■ **PROMPT**:
Print all the entries exactly.
****
(** [f"{user.first_name} {user.last_name}" if user and user.first_name else email]. *)
Definition holder_name (l : FulfillmentLock) (d : DB) : string :=
  match db_user d !! lk_fulfiller_user_id l with
  | Some u =>
      match us_first_name u with
      | Some f => if bool_decide (f = ""%string) then lk_fulfiller_email l
                  else f +:+ " " +:+ default "None"%string (us_last_name u)
      | None => lk_fulfiller_email l
      end
  | None => lk_fulfiller_email l
  end.

Section lock.
Context `{R : Runtime}.

Abbreviation LM := (M Session ResFailure).

(** [db.session.add(lock); db.session.commit()] and the [except IntegrityError]. *)
Definition insert_lock (lock : FulfillmentLock) (race : option FulfillmentLock) : LM LockResult :=
  match race with
  | None =>
      db_mod (put_lock lock);; db_commit;;
      mret (true, LockAcquired, Some lock)
  | Some other =>
      (* the other transaction committed first *)
      m_modify (λ s, mkSession (put_lock other (committed s)) (work s));;
      db_rollback;;
      d ← db_get;
      match find_lock (lk_reliefrqst_id lock) d with
      | Some l =>
          if lk_fulfiller_user_id l =? lk_fulfiller_user_id lock
          then mret (true, AlreadyHeld, Some l)
          else mret (false, BeingPreparedBy (holder_name l d), Some l)
      | None => mret (false, BeingPreparedBy "Another user", None)
      end
  end.

Definition acquire_lock (rq user_id : Z) (user_email : string) (expiry_hours now : Z)
    (race : option FulfillmentLock) : LM LockResult :=
  d ← db_get;
  let lock := mkFulfillmentLock rq user_id user_email now
                (if 0 <? expiry_hours then Some (now + expiry_hours * HOUR) else None) in
  match find_lock rq d with
  | Some l =>
      if lk_fulfiller_user_id l =? user_id then mret (true, AlreadyHeld, Some l)
      else if expired now l then
        db_mod (delete_lock rq);; db_commit;; insert_lock lock race
      else mret (false, BeingPreparedBy (holder_name l d), Some l)
  | None => insert_lock lock race
  end.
****
■ **SOLUTION BELOW**:
(** [f"{user.first_name} {user.last_name}" if user and user.first_name else email]. *)
Definition holder_name (l : FulfillmentLock) (d : DB) : string :=
  match db_user d !! lk_fulfiller_user_id l with
  | Some u =>
      match us_first_name u with
      | Some f => if bool_decide (f = ""%string) then lk_fulfiller_email l
                  else f +:+ " " +:+ default "None"%string (us_last_name u)
      | None => lk_fulfiller_email l
      end
  | None => lk_fulfiller_email l
  end.

Section lock.
Context `{R : Runtime}.

Abbreviation LM := (M Session ResFailure).

(** [db.session.add(lock); db.session.commit()] and the [except IntegrityError]. *)
Definition insert_lock (lock : FulfillmentLock) (race : option FulfillmentLock) : LM LockResult :=
  match race with
  | None =>
      db_mod (put_lock lock);; db_commit;;
      mret (true, LockAcquired, Some lock)
  | Some other =>
      (* the other transaction committed first *)
      m_modify (λ s, mkSession (put_lock other (committed s)) (work s));;
      db_rollback;;
      d ← db_get;
      match find_lock (lk_reliefrqst_id lock) d with
      | Some l =>
          if lk_fulfiller_user_id l =? lk_fulfiller_user_id lock
          then mret (true, AlreadyHeld, Some l)
          else mret (false, BeingPreparedBy (holder_name l d), Some l)
      | None => mret (false, BeingPreparedBy "Another user", None)
      end
  end.

Definition acquire_lock (rq user_id : Z) (user_email : string) (expiry_hours now : Z)
    (race : option FulfillmentLock) : LM LockResult :=
  d ← db_get;
  let lock := mkFulfillmentLock rq user_id user_email now
                (if 0 <? expiry_hours then Some (now + expiry_hours * HOUR) else None) in
  match find_lock rq d with
  | Some l =>
      if lk_fulfiller_user_id l =? user_id then mret (true, AlreadyHeld, Some l)
      else if expired now l then
        db_mod (delete_lock rq);; db_commit;; insert_lock lock race
      else mret (false, BeingPreparedBy (holder_name l d), Some l)
  | None => insert_lock lock race
  end.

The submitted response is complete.